Work item - Look through the data below for the line with "if req_mode_valid req =? 0 then Some None", and transcribe it exactly together with each line after it up to and including the line with "else if (0 <? count) && bool_decide". Give nothing else.

Working data -

(* ===== verification/Alloc.v ===== *)
(** * Allocation failure

    The rest of the development takes every [kzalloc] to succeed.  Here
    each allocating operation of [drm_crtc.c] is given the outcome of its
    allocation as an argument [ok] ([false]: [kzalloc] returned NULL),
    with the control flow the code has on NULL; with [ok = true] each is
    the operation of the other files ([*_k_ok] lemmas).  One flag stands
    for every allocation of the call ([drm_mode_attachmode_crtc]
    duplicates once per further output: all of them fail together, as
    when memory is exhausted); allocations made by the functions a
    handler calls afterwards ([drm_crtc_set_config] inside
    [drm_mode_setcrtc]) succeed.

    Two kinds of behaviour come out:
    - checked failures: [drm_framebuffer_create] returns NULL before
      registering anything, and [drm_mode_addfb] reports it as -EINVAL;
      [drm_mode_attachmode_ioctl] and [drm_crtc_set_config] return
      -ENOMEM; in each case the device is left as it was;
    - unchecked failures, a NULL dereference (the result [None]):
      [drm_mode_setcrtc] converts the user's mode into the NULL
      [drm_mode_create] returned, the prober's fallback adds a NULL
      [stdmode] to the probed list, [drm_mode_attachmode_crtc] attaches a
      NULL duplicate. *)

From S2P Require Import Prelude Idr Modes Config Property Probe PickCrtcs SetMode SetConfig Device Ioctl UserModes.

(** ** Allocators *)

(** [drm_framebuffer_create]: [fb = kzalloc(..); if (!fb) return NULL;]
    before the identifier is taken. *)
Definition drm_framebuffer_create_k (ok : bool) (s : drm_mode_config) : drm_mode_config * option Z :=
  if ok then let '(s', id) := drm_framebuffer_create s in (s', Some id) else (s, None).

(** [drm_mode_create]: [nmode = kzalloc(..); if (!nmode) return NULL;]. *)
Definition drm_mode_create_k (ok : bool) (m : idr) : idr * option drm_display_mode :=
  if ok then let '(m', md) := drm_mode_create m in (m', Some md) else (m, None).

(** [drm_mode_duplicate] (drm_modes.c): NULL when its [drm_mode_create]
    is. *)
Definition drm_mode_duplicate_k (ok : bool) (m : idr) (mode : drm_display_mode)
  : idr * option drm_display_mode :=
  if ok then let '(m', d) := drm_mode_duplicate m mode in (m', Some d) else (m, None).

(** ** Handlers that check the allocation *)

Section checked.
Context `{!DrmBufferObjects}.

(** [drm_mode_addfb]: [if (!fb) { ret = -EINVAL; goto out; }]. *)
Definition drm_mode_addfb_k (ok : bool) (s : drm_mode_config) (f : drm_file) (r : drm_mode_fb_cmd)
  : option (drm_mode_config * drm_file * Z * option Z) :=
  if (fbc_width r <? min_width s) || (max_width s <? fbc_width r) then Some (s, f, - EINVAL, None)
  else if (fbc_height r <? min_height s) || (max_height s <? fbc_height r)
  then Some (s, f, - EINVAL, None)
  else
    s1 ← mutex_lock s;
    match bo_lookup (fbc_handle r) with
    | None => Some (mutex_unlock s1, f, - EINVAL, None)
    | Some kernel =>
        match drm_framebuffer_create_k ok s1 with
        | (s2, None) => Some (mutex_unlock s2, f, - EINVAL, None)
        | (s2, Some id) =>
            Some (mutex_unlock (fill_new_fb s2 r kernel), mk_file (id :: file_fbs f), 0, Some id)
        end
    end.
End checked.

(** [drm_mode_attachmode_ioctl]: [if (!mode) { ret = -ENOMEM; goto out; }]. *)
Definition drm_mode_attachmode_ioctl_k (ok : bool) (s : drm_mode_config) (cmd : drm_mode_mode_cmd)
  : option (drm_mode_config * Z) :=
  s1 ← mutex_lock s;
  match idr_lookup s1 (mc_output_id cmd) (find_output s1 (mc_output_id cmd)) with
  | None => Some (mutex_unlock s1, - EINVAL)
  | Some o =>
      match drm_mode_create_k ok (crtc_idr s1) with
      | (_, None) => Some (mutex_unlock s1, - ENOMEM)
      | (m', Some mode) =>
          let '(s2, ret) := drm_mode_attachmode (set_idr s1 m') (output_id o)
                              (drm_crtc_convert_umode mode (mc_mode cmd)) in
          Some (mutex_unlock s2, ret)
      end
  end.

Section set_config.
Context `{!DrmFuncs}.

(** [drm_crtc_set_config]: [save_crtcs = kzalloc(..); if (!save_crtcs)
    return -ENOMEM;], after the checks of [set] and [set->crtc] and
    before anything is changed. *)
Definition drm_crtc_set_config_k (ok : bool) (s : drm_mode_config) (set : drm_mode_set)
  : drm_mode_config * Z :=
  match ms_crtc set with
  | None => (s, - EINVAL)
  | Some _ => if ok then drm_crtc_set_config s set else (s, - ENOMEM)
  end.

(** ** Handlers that do not check it *)

(** [drm_mode_setcrtc] after the CRTC lookup: [mode = drm_mode_create(dev);
    drm_crtc_convert_umode(mode, ..)] with no test of [mode] ([mode_ok]);
    [output_set = kmalloc(..); if (!output_set) { ret = -ENOMEM; .. }]
    ([outs_ok]), taken only for a non-empty output list. *)
Definition setcrtc_checked_k (mode_ok outs_ok : bool) (s1 : drm_mode_config)
    (req : drm_mode_crtc_req) (crtc : drm_crtc) : option (drm_mode_config * Z) :=
  let count := Z.of_nat (length (req_outputs req)) in
  let fb_res :=
    if req_mode_valid req =? 0 then Some None
    else if req_fb_id req =? 2 ^ 32 - 1 then
      Some (if existsb (fun c => crtc_id c =? crtc_id crtc) (crtc_list s1)
            then crtc_fb crtc else None)
    else option_map (fun fb => Some (fb_id fb))
           (idr_lookup s1 (req_fb_id req) (find_fb s1 (req_fb_id req))) in
  match fb_res with
  | None => Some (s1, - EINVAL)
  | Some fb =>
    r ← (if req_mode_valid req =? 0 then Some (s1, None)
         else match drm_mode_create_k mode_ok (crtc_idr s1) with
              | (_, None) => None
              | (m', Some mode) => Some (set_idr s1 m', Some (drm_crtc_convert_umode mode (req_mode req)))
              end);
    let '(s2, mode) := r in
    if (count =? 0) && bool_decide (mode <> None) then Some (s2, - EINVAL)
    else if (0 <? count) && bool_decide (mode = None) && bool_decide (fb = None)
    then Some (s2, - EINVAL)
    else if (0 <? count) && negb outs_ok then Some (s2, - ENOMEM)
    else match lookup_outputs s2 (req_outputs req) with
         | None => Some (s2, - EINVAL)
         | Some outs =>
             Some (drm_crtc_set_config s2
                     (mk_mode_set (Some (crtc_id crtc)) (req_x req) (req_y req) mode outs fb))
         end
  end.

Definition drm_mode_setcrtc_k (mode_ok outs_ok : bool) (s : drm_mode_config) (req : drm_mode_crtc_req)
  : option (drm_mode_config * Z) :=
  s1 ← mutex_lock s;
  match idr_lookup s1 (req_crtc_id req) (find_crtc s1 (req_crtc_id req)) with
  | None => Some (mutex_unlock s1, - EINVAL)
  | Some crtc => r ← setcrtc_checked_k mode_ok outs_ok s1 req crtc; Some (mutex_unlock r.1, r.2)
  end.

(** The prober's fallback: [stdmode = drm_mode_duplicate(..);
    drm_mode_probed_add(output, stdmode);] with no test: [list_add] on
    the NULL mode's list head. *)
Definition probe_fallback_k (ok : bool) (m : idr) (probed ms2 : list drm_display_mode)
  : option (idr * list drm_display_mode * list drm_display_mode) :=
  match ms2 with
  | [] => match drm_mode_duplicate_k ok m std_mode with
          | (_, None) => None
          | (m', Some stdmode) => Some (m', [], [] ++ drm_mode_probed_add probed stdmode)
          end
  | _ => Some (m, probed, ms2)
  end.

Definition drm_crtc_probe_single_output_modes_k (ok : bool) (s : drm_mode_config) (oid maxX maxY : Z)
  : option drm_mode_config :=
  match find_output s oid with
  | None => Some s
  | Some o0 =>
    let o1 := with_output_modes o0 (probed_modes o0)
                (map (fun m => with_status m MODE_UNVERIFIED) (modes o0)) in
    let st := output_detect o1 in
    let o2 := with_output_status o1 st in
    if bool_decide (st = output_status_disconnected) then Some (update_output s oid (fun _ => o2))
    else
    let o4 := probe_merge o2 in
    '(m', probed, ms3) ← probe_fallback_k ok (crtc_idr s) (probed_modes o4) (probe_candidates o4 maxX maxY);
    let ms4 := map (fun m => with_vrefresh m (drm_mode_vrefresh m)) (drm_mode_sort ms3) in
    Some (update_output (set_idr s m') oid (fun _ => with_output_modes o4 probed ms4))
  end.
End set_config.

(** [drm_mode_attachmode_crtc]: [dup_mode = drm_mode_duplicate(..);
    ret = drm_mode_attachmode(dev, output, dup_mode);] with no test:
    [list_add_tail] on the NULL duplicate. *)
Definition attachmode_crtc_step_k (ok : bool) (cid : Z) (mode : drm_display_mode)
    (acc : option (drm_mode_config * bool)) (o : drm_output) : option (drm_mode_config * bool) :=
  match acc with
  | None => None
  | Some (s, need_dup) =>
    if bool_decide (output_crtc o = Some cid) then
      let dup : option (drm_mode_config * drm_display_mode) :=
        if need_dup then match drm_mode_duplicate_k ok (crtc_idr s) mode with
                         | (_, None) => None
                         | (m', Some d) => Some (set_idr s m', d)
                         end
        else Some (s, mode) in
      match dup with
      | None => None
      | Some (s1, dup_mode) => Some ((drm_mode_attachmode s1 (output_id o) dup_mode).1, true)
      end
    else Some (s, need_dup)
  end.

Definition drm_mode_attachmode_crtc_k (ok : bool) (s : drm_mode_config) (cid : Z)
    (mode : drm_display_mode) : option (drm_mode_config * Z) :=
  r ← fold_left (attachmode_crtc_step_k ok cid mode) (output_list s) (Some (s, false));
  Some (r.1, 0).

(** * Properties *)

(** ** The success paths are the operations of the other files *)

Lemma drm_mode_addfb_k_ok `{!DrmBufferObjects} s f r : drm_mode_addfb_k true s f r = drm_mode_addfb s f r.
Proof.
  unfold drm_mode_addfb_k, drm_mode_addfb, drm_framebuffer_create_k.
  destruct (_ || _); [done|]. destruct (_ || _); [done|]. destruct (mutex_lock s); [|done].
  cbn [mbind option_bind]. destruct (bo_lookup _); [|done]. by destruct (drm_framebuffer_create _).
Qed.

Answer area -
    if req_mode_valid req =? 0 then Some None
    else if req_fb_id req =? 2 ^ 32 - 1 then
      Some (if existsb (fun c => crtc_id c =? crtc_id crtc) (crtc_list s1)
            then crtc_fb crtc else None)
    else option_map (fun fb => Some (fb_id fb))
           (idr_lookup s1 (req_fb_id req) (find_fb s1 (req_fb_id req))) in
  match fb_res with
  | None => Some (s1, - EINVAL)
  | Some fb =>
    r ← (if req_mode_valid req =? 0 then Some (s1, None)
         else match drm_mode_create_k mode_ok (crtc_idr s1) with
              | (_, None) => None
              | (m', Some mode) => Some (set_idr s1 m', Some (drm_crtc_convert_umode mode (req_mode req)))
              end);
    let '(s2, mode) := r in
    if (count =? 0) && bool_decide (mode <> None) then Some (s2, - EINVAL)
    else if (0 <? count) && bool_decide (mode = None) && bool_decide (fb = None)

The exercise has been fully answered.